Today I review The Summer Guest by Emma Hannigan.

Headline Review

Published 31st July 2014 (paperback)

The Summer Guest

A little magic is about to come to sleepy Caracove Bay…

Lexie and her husband Sam have spent years lovingly restoring No. 3 Cashel Square to its former glory. So imagine Lexie’s delight when a stranger knocks on the door, asking to see the house she was born in over sixty years ago.

Kathleen is visiting from America, longing to see her childhood home…and longing for the distraction from the grief of loosing her husband.

And as Lexie and Sam battle over whether or not to have a baby and Kathleen struggles with her loss, the two women realise their unexpected friendship will touch them in ways neither could have imagined.

In Caracove, there’s more than a pot of gold at the end of the rainbow.”

3 of 5 stars

I was sent a copy of this book by the publishers and this is my honest review.

Lexie and Sam have been happily married for 17 years and have spent most of that time lovingly restoring their home, affectionately recognised as a money pit. After an accident left her unable to carry on her career, Lexie opened a gallery which has become her pride and joy. She puts up with her overbearing mother and often spends time with her teenage niece, Amelie. She is delighted when she receives a letter from Kathleen asking if she can visit her childhood home. The two soon strike up a friendship, made all the more close when Kathleen moves into their ‘granny annex’.

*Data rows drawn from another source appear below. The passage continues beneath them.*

(** * aptsources_cleanup.util.functools: [comp] and [LazyInstance]

    A shallow embedding of [src/aptsources_cleanup/util/functools.py].

    Python objects that come from outside the module (classes, their
    instances, plain functions, numbers) are host objects: the module only
    ever asks whether they are callable, whether they are types or instances
    of a type, looks up attributes on them and calls them.  These questions
    are the fields of the [Host] class below.  Objects the module creates
    itself (the [partial] object of [comp], the [methodcaller] getter, the
    deferred [lambda] of [_li_bind_method_impl], the argument tuple of
    [_bind_method]) are constructors of [value], and calling them is the
    interpreter [call].

    [LazyInstance] objects are mutable and shared between the deferred
    callers that close over [self]; they live in a heap and are named by
    their address.  A computation is a state transformer that either
    returns, raises, or runs out of fuel ([None]).  Besides the heap the
    state holds the world of the host program, which only host callables
    change, and a trace with one entry per host callable the module has
    invoked.

    The interpreter is the default one: [assert] statements are executed,
    and [map] returns an iterator that has not run yet. *)

From Stdlib Require Import String List ZArith Bool Lia.
From stdpp Require Import base list.
Import ListNotations.

Local Open Scope string_scope.

(** ** Values *)

(** Address of a [LazyInstance] object in the heap. *)
Abbreviation loc := nat (only parsing).

Section Values.
Variable O : Type.

#[local] Set Warnings "-register-all".

Inductive value : Type :=
| VNone
| VStr (s : string)
| VTuple (items : list value)
| VHost (o : O)
(* operator.identity *)
| VIdentity
(* partial(reduce, rapply, funcs) *)
| VPartial (funcs : list value)
(* methodcaller(getattr, name) *)
| VMethodcaller (name : value)
(* lambda *args: method_or_name(self._instance)( *args ) *)
| VDeferred (self : loc) (method_or_name : value)
(* map(self._li_bind_method_impl, methods_or_names), not yet consumed *)
| VMap (self : loc) (methods_or_names : list value).

Definition kwargs : Type := list (string * value).

Definition is_none (v : value) : bool :=
  match v with VNone => true | _ => false end.
End Values.

Arguments VNone {O}.
Arguments VStr {O} s.
Arguments VTuple {O} items.
Arguments VHost {O} o.
Arguments VIdentity {O}.
Arguments VPartial {O} funcs.
Arguments VMethodcaller {O} name.
Arguments VDeferred {O} self method_or_name.
Arguments VMap {O} self methods_or_names.
Arguments is_none {O} v.

(** ** Exceptions and results *)

Inductive exn : Type :=
| AssertionError
| TypeError (msg : string)
| AttributeError (msg : string)
| Exception (cls msg : string).

Inductive result (A : Type) : Type :=
| Ok (a : A)
| Raise (e : exn).

Arguments Ok {A} a.
Arguments Raise {A} e.

(** ** The host program *)

Class Host : Type := {
  obj : Type;
  world : Type;
  (* callable(o) *)
  host_callable : obj -> bool;
  (* isinstance(o, TypesType); TypesType comes from the _3to2 module *)
  host_is_type : obj -> bool;
  (* isinstance(v, t) for a type t *)
  host_isinstance : value obj -> obj -> bool;
  (* getattr(v, name) for a string name; attribute lookup has no effect on
     the world *)
  host_getattr : value obj -> string -> result (value obj);
  (* o( *args, **kw ) for a callable o *)
  host_call : obj -> list (value obj) -> kwargs obj -> world ->
              result (value obj) * world;
  (* str(type(v)) *)
  host_type_str : value obj -> string
}.

Section Program.
Context {H : Host}.

Abbreviation val := (value obj).
Abbreviation kw := (kwargs obj).

(** *** Builtins *)

Definition callable (v : val) : bool :=
  match v with
  | VHost o => host_callable o
  | VIdentity | VPartial _ | VMethodcaller _ | VDeferred _ _ => true
  | VNone | VStr _ | VTuple _ | VMap _ _ => false
  end.

(* isinstance(v, TypesType) *)
Definition is_type (v : val) : bool :=
  match v with
  | VHost o => host_is_type o
  | _ => false
  end.

Definition isinstance (v t : val) : result bool :=
  match t with
  | VHost o =>
      if host_is_type o then Ok (host_isinstance v o)
      else Raise (TypeError "isinstance() arg 2 must be a type")
  | _ => Raise (TypeError "isinstance() arg 2 must be a type")
  end.

(* getattr(o, name) *)
Definition getattr (o name : val) : result val :=
  match name with
  | VStr s => host_getattr o s
  | _ => Raise (TypeError "attribute name must be string")
  end.

(* getattr(o, name, default): only AttributeError selects the default *)
Definition getattr_default (o name default : val) : result val :=
  match getattr o name with
  | Raise (AttributeError _) => Ok default
  | r => r
  end.

(** *** State *)

Record LazyInstance : Type := {
  _li_instance : val;
  _li_factory : val;
  _li_type_hint : val;
  _li_strict : bool
}.

(** One invocation of a host callable by the module. *)
Record event : Type := {
  callee : obj;
  positional : list val;
  keywords : kw
}.

Record state : Type := {
  heap : list LazyInstance;
  host_world : world;
  trace : list event
}.

Definition M (A : Type) : Type := state -> option (result A * state).

Definition ret {A} (a : A) : M A := fun st => Some (Ok a, st).

Definition raise {A} (e : exn) : M A := fun st => Some (Raise e, st).

Definition out_of_fuel {A} : M A := fun _ => None.

Definition bind {A B} (m : M A) (k : A -> M B) : M B :=
  fun st =>
    match m st with
    | Some (Ok a, st') => k a st'
    | Some (Raise e, st') => Some (Raise e, st')
    | None => None
    end.

Definition lift {A} (r : result A) : M A := fun st => Some (r, st).

(* self.<field> *)
Definition getfield {A} (self : loc) (field : LazyInstance -> A) : M A :=
  fun st =>
    match heap st !! self with
    | Some p => Some (Ok (field p), st)
    | None => None
    end.

Definition store (self : loc) (upd : LazyInstance -> LazyInstance)
    (st : state) : state :=
  {| heap := alter upd self (heap st); host_world := host_world st;
     trace := trace st |}.

(* self.<field> = v *)
Definition setfield (self : loc) (upd : LazyInstance -> LazyInstance)
    : M unit :=
  fun st =>
    match heap st !! self with
    | Some _ => Some (Ok tt, store self upd st)
    | None => None
    end.

Definition set_instance (v : val) (p : LazyInstance) : LazyInstance :=
  {| _li_instance := v; _li_factory := _li_factory p;
     _li_type_hint := _li_type_hint p; _li_strict := _li_strict p |}.

Definition set_factory (v : val) (p : LazyInstance) : LazyInstance :=
  {| _li_instance := _li_instance p; _li_factory := v;
     _li_type_hint := _li_type_hint p; _li_strict := _li_strict p |}.

Definition set_type_hint (v : val) (p : LazyInstance) : LazyInstance :=
  {| _li_instance := _li_instance p; _li_factory := _li_factory p;
     _li_type_hint := v; _li_strict := _li_strict p |}.

(* o( *args, **kwargs ) for a callable host object, recorded in the trace *)
Definition invoke (o : obj) (args : list val) (kwargs : kw) : M val :=
  fun st =>
    let (r, w) := host_call o args kwargs (host_world st) in
    Some (r, {| heap := heap st; host_world := w;
                trace := trace st ++ [{| callee := o; positional := args;
                                         keywords := kwargs |}] |}).

Notation "'let*' x ':=' m 'in' k" := (bind m (fun x => k))
  (at level 10, x name, m at level 200, k at level 200, only parsing).

(** *** functools.reduce and the helpers of util/operator.py *)

(* reduce(function, sequence, initial) *)
Fixpoint reduce (function : val -> val -> M val) (sequence : list val)
    (initial : val) : M val :=
  match sequence with
  | [] => ret initial
  | x :: rest => let* acc := function initial x in reduce function rest acc
  end.

(** Modelled from the spec: [identity] of util/operator.py is not among the
    sources.  It is the identity function: called with one argument, it
    returns that argument. *)
Definition identity (args : list val) (kwargs : kw) : M val :=
  match args, kwargs with
  | [x], [] => ret x
  | _, _ => raise (TypeError "identity() takes exactly one argument")
  end.

(** Modelled from the spec: [methodcaller] of util/operator.py is not among
    the sources.  [methodcaller(getattr, name)] is the getter that turns the
    request for the attribute [name] into a function of the object: called
    with [obj] it is [getattr(obj, name)]. *)
Definition methodcaller (name : val) (args : list val) (kwargs : kw) : M val :=
  match args, kwargs with
  | [o], [] => lift (getattr o name)
  | _, _ => raise (TypeError "methodcaller() takes exactly one argument")
  end.

(** *** LazyInstance *)

Definition type_hint_error (type_hint : val) : exn :=
  TypeError (String.append "type_hint must be None or a type, not "
                           (host_type_str type_hint)).

Definition __init__ (factory type_hint : val) (strict : bool)
    : result LazyInstance :=
  if is_none type_hint then
    Ok {| _li_instance := VNone; _li_factory := factory; _li_strict := strict;
          _li_type_hint := if is_type factory then factory else type_hint |}
  else if negb (is_type type_hint) then
    Raise (type_hint_error type_hint)
  else
    Ok {| _li_instance := VNone; _li_factory := factory; _li_strict := strict;
          _li_type_hint := type_hint |}.

(* LazyInstance(factory, type_hint, strict): a new object at a fresh address;
   nothing is allocated when __init__ raises *)
Definition new (factory type_hint : val) (strict : bool) : M loc :=
  fun st =>
    match __init__ factory type_hint strict with
    | Ok p => Some (Ok (length (heap st)),
                    {| heap := heap st ++ [p]; host_world := host_world st;
                       trace := trace st |})
    | Raise e => Some (Raise e, st)
    end.

Section Methods.
(* f( *args, **kwargs ), one level of calls further down *)
Variable call : val -> list val -> kw -> M val.

(** Modelled from the spec: [rapply] of util/operator.py is not among the
    sources.  The spec lists it as the combinator that applies one function
    to the result of another, and [comp] folds it with [reduce], which hands
    it the running result first and the next function second: [rapply(arg,
    func)] is [func(arg)].  (A combinator that returned a new function
    instead would make [comp(...)(x)] a function, not a result.) *)
Definition rapply (arg func : val) : M val := call func [arg] [].

Definition _instance (self : loc) : M val :=
  let* factory := getfield self _li_factory in
  let* _ :=
    if negb (is_none factory) then
      let* inst := call factory [] [] in
      let* _ := setfield self (set_instance inst) in
      let* type_hint := getfield self _li_type_hint in
      let* holds :=
        if is_none type_hint then ret true
        else let* inst' := getfield self _li_instance in
             lift (isinstance inst' type_hint) in
      let* _ := if holds : bool then ret tt else raise AssertionError in
      let* _ := setfield self (set_factory VNone) in
      setfield self (set_type_hint VNone)
    else ret tt in
  getfield self _li_instance.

I did struggle to get into this book in places. I didn’t warm to Lexie who I felt came across as nice and kind one minute, then selfish the next. Her and Sam battle over whether or not to have a child and her resolute refusal to discuss it grated on me. That said I am heavily pregnant at the time of reading and reviewing so that may have some influence on my viewpoint!

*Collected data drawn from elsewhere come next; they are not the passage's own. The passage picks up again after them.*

(** * zipper.py: a shallow embedding and its verified properties

    The development follows [zipper.py] top-down: Python values and
    exceptions, binary64 arithmetic (through the Standard Library's
    [SpecFloat], the executable IEEE-754 specification), fixed-point
    formatting, [human_size], the exclusion set, [os.walk] over a directory
    tree, [pathlib] paths, [create_zip] and [main] in a state-and-exception
    monad, the script's top-level handler, and the two printers
    [print_stats] and [progress_bar]. *)

From Stdlib Require Import ZArith Ascii String Floats.SpecFloat.
From stdpp Require Import base decidable option list strings pretty gmap.

Local Open Scope Z_scope.

(** ** Python exceptions and results *)

(** The exceptions that the modelled part of the script can raise.
    [SystemExit] and [KeyboardInterrupt] derive from [BaseException] only;
    the others derive from [Exception].  [NotModelled] marks the one Python
    operation left out of the model ([str] of a float). *)
Inductive exn : Type :=
| SystemExit (code : Z)
| KeyboardInterrupt
| ZeroDivisionError
| OverflowError
| ValueError
| PermissionError (filename : string)
| FileNotFoundError (filename : string)
| NotModelled.

Global Instance exn_eq_dec : EqDecision exn.
Proof. solve_decision. Defined.

(** [isinstance(e, Exception)] *)
Definition is_Exception (e : exn) : bool :=
  match e with
  | SystemExit _ | KeyboardInterrupt => false
  | _ => true
  end.

Inductive result (A : Type) : Type :=
| Ok (a : A)
| Raise (e : exn).
Global Arguments Ok {A} a.
Global Arguments Raise {A} e.

Global Instance result_ret : MRet result := λ A a, Ok a.
Global Instance result_bind : MBind result := λ A B f r,
  match r with
  | Ok a => f a
  | Raise e => Raise e
  end.

(** ** binary64 arithmetic *)

Module Float.

Definition prec : Z := 53.
Definition emax : Z := 1024.

Definition is_infinity (x : spec_float) : bool :=
  match x with S754_infinity _ => true | _ => false end.

Definition is_zero (x : spec_float) : bool :=
  match x with S754_zero _ => true | _ => false end.

(** An integer as an exact, not necessarily canonical, operand. *)
Definition exact_int (z : Z) : spec_float :=
  match z with
  | Z0 => S754_zero false
  | Zpos p => S754_finite false p 0
  | Zneg p => S754_finite true p 0
  end.

(** [float(z)]: the nearest double, ties to even; [OverflowError] when
    the integer is too large. *)
Definition of_int (z : Z) : result spec_float :=
  let x := binary_normalize prec emax z 0 false in
  if is_infinity x then Raise OverflowError else Ok x.

(** [a / b] on two ints: the correctly rounded quotient. *)
Definition int_truediv (a b : Z) : result spec_float :=
  if b =? 0 then Raise ZeroDivisionError
  else
    let x := SFdiv prec emax (exact_int a) (exact_int b) in
    if is_infinity x then Raise OverflowError else Ok x.

(** [x / y] on two floats. *)
Definition truediv (x y : spec_float) : result spec_float :=
  if is_zero y then Raise ZeroDivisionError else Ok (SFdiv prec emax x y).

Definition sub := SFsub prec emax.
Definition mul := SFmul prec emax.
Definition ltb := SFltb.

(** *** [format(x, '.<digits>f')] *)

(** The integer nearest to [a / b], ties to even ([0 <= a], [0 < b]). *)
Definition div_half_even (a b : Z) : Z :=
  let q := a / b in
  match 2 * (a mod b) ?= b with
  | Lt => q
  | Gt => q + 1
  | Eq => if Z.even q then q else q + 1
  end.

(** [m * 2^e * 10^digits] rounded to an integer. *)
Definition scaled (digits : nat) (m : positive) (e : Z) : Z :=
  if 0 <=? e then Zpos m * 2 ^ e * 10 ^ Z.of_nat digits
  else div_half_even (Zpos m * 10 ^ Z.of_nat digits) (2 ^ (- e)).

Fixpoint zeros (n : nat) : string :=
  match n with O => "" | S n' => "0" +:+ zeros n' end.

(** The last [digits] decimal digits of [n], zero-padded on the left. *)
Definition fraction (digits : nat) (n : Z) : string :=
  let s := pretty (n mod 10 ^ Z.of_nat digits) in
  zeros (digits - String.length s) +:+ s.

Definition fixed (digits : nat) (n : Z) : string :=
  pretty (n / 10 ^ Z.of_nat digits) +:+
  match digits with O => "" | _ => "." +:+ fraction digits n end.

Definition sign (s : bool) : string := if s then "-" else "".

Definition format_f (digits : nat) (x : spec_float) : string :=
  match x with
  | S754_nan => "nan"
  | S754_infinity s => sign s +:+ "inf"
  | S754_zero s => sign s +:+ fixed digits 0
  | S754_finite s m e => sign s +:+ fixed digits (scaled digits m e)
  end.

End Float.

(** ** Python numbers: [int] or [float] *)

Inductive num : Type :=
| PyInt (z : Z)
| PyFloat (x : spec_float).

(** [a < b] for an int [b] that a double holds exactly (here 1024). *)
Definition py_lt (a : num) (b : Z) : bool :=
  match a with
  | PyInt z => z <? b
  | PyFloat x => Float.ltb x (binary_normalize Float.prec Float.emax b 0 false)
  end.

(** [a / b] for an int [b]. *)
Definition py_truediv (a : num) (b : Z) : result num :=
  match a with
  | PyInt z => x ← Float.int_truediv z b; Ok (PyFloat x)
  | PyFloat x => y ← Float.of_int b; q ← Float.truediv x y; Ok (PyFloat q)
  end.

(** [format(a, '.<digits>f')]; an int is converted to a float first. *)
Definition py_format_f (digits : nat) (a : num) : result string :=
  match a with
  | PyInt z => x ← Float.of_int z; Ok (Float.format_f digits x)
  | PyFloat x => Ok (Float.format_f digits x)
  end.

(** [str(a)]; the shortest-round-trip printing of floats is not modelled. *)
Definition py_str (a : num) : result string :=
  match a with
  | PyInt z => Ok (pretty z)
  | PyFloat _ => Raise NotModelled
  end.

(** ** [human_size] *)

Definition units : list string := ["B"; "KB"; "MB"; "GB"].

(** The [for unit in ...] loop of [human_size]; [Ok None] is the implicit
    [return None] after a loop that ran out of units. *)
Fixpoint human_size_loop (us : list string) (size_bytes : num)
  : result (option string) :=
  match us with
  | [] => Ok None
  | unit :: us' =>
      if py_lt size_bytes 1024 || String.eqb unit "GB" then
        if negb (String.eqb unit "B") then
          s ← py_format_f 2 size_bytes; Ok (Some (s +:+ " " +:+ unit))
        else
          s ← py_str size_bytes; Ok (Some (s +:+ " B"))
      else
        q ← py_truediv size_bytes 1024; human_size_loop us' q
  end.

Definition human_size (size_bytes : Z) : result (option string) :=
  human_size_loop units (PyInt size_bytes).

(** ** The compression ratio of the statistics table

    [f"{(1 - zip_size/total_size)*100:.1f}%"] *)
Definition compression_ratio (zip_size total_size : Z) : result string :=
  q ← Float.int_truediv zip_size total_size;
  one ← Float.of_int 1;
  hundred ← Float.of_int 100;
  Ok (Float.format_f 1 (Float.mul (Float.sub one q) hundred) +:+ "%").

(** ** Strings: [str.split], [str.join] and friends *)

(** [s.split(sep)] for a one-character separator. *)
Fixpoint str_split (sep : Ascii.ascii) (s : string) : list string :=
  match s with
  | EmptyString => [""]
  | String c s' =>
      if Ascii.eqb c sep then "" :: str_split sep s'
      else match str_split sep s' with
           | [] => [String c ""]
           | w :: ws => String c w :: ws
           end
  end.

(** [sep.join(l)] *)
Definition str_join (sep : string) (l : list string) : string := String.concat sep l.

(** [sep in s] for a one-character [sep]. *)
Fixpoint contains (sep : Ascii.ascii) (s : string) : bool :=
  match s with
  | EmptyString => false
  | String c s' => Ascii.eqb c sep || contains sep s'
  end.

Definition startswith_slash (s : string) : bool :=
  match s with String c _ => Ascii.eqb c "/" | EmptyString => false end.

(** [s[1:]] *)
Definition drop1 (s : string) : string :=
  match s with String _ s' => s' | EmptyString => "" end.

Each of the characters were distinct and I was left with clear opinions on all of them, which to me is always a positive. Better to love or loath a character than be indifferent to them. I liked Kathleen and Sam, and felt more on Sam’s ‘side’ than Lexie’s. His reaction to the situation he and Lexie find themselves in seemed more natural to me. I also liked the character of Maia, Lexie’s best friend, who is blunt to the point of rudeness but to me was portrayed in a funny and quirky light. I did however detest the character of Amelie, Lexie’s niece, and was always bewildered when another character said what a nice girl she was. She just appeared to me to be spoiled by Lexie and self-centred.

Overall I thought this was a gentle-paced, easy and quick read, something to take to the pool or beach perhaps.

About the Author:


Emma Hannigan is the author of six bestselling novels including Keeping Mum and a bestselling memoir Talk to the Headscarf which charted her journey through cancer. Emma lives in Bray, Ireland, with her husband and two children.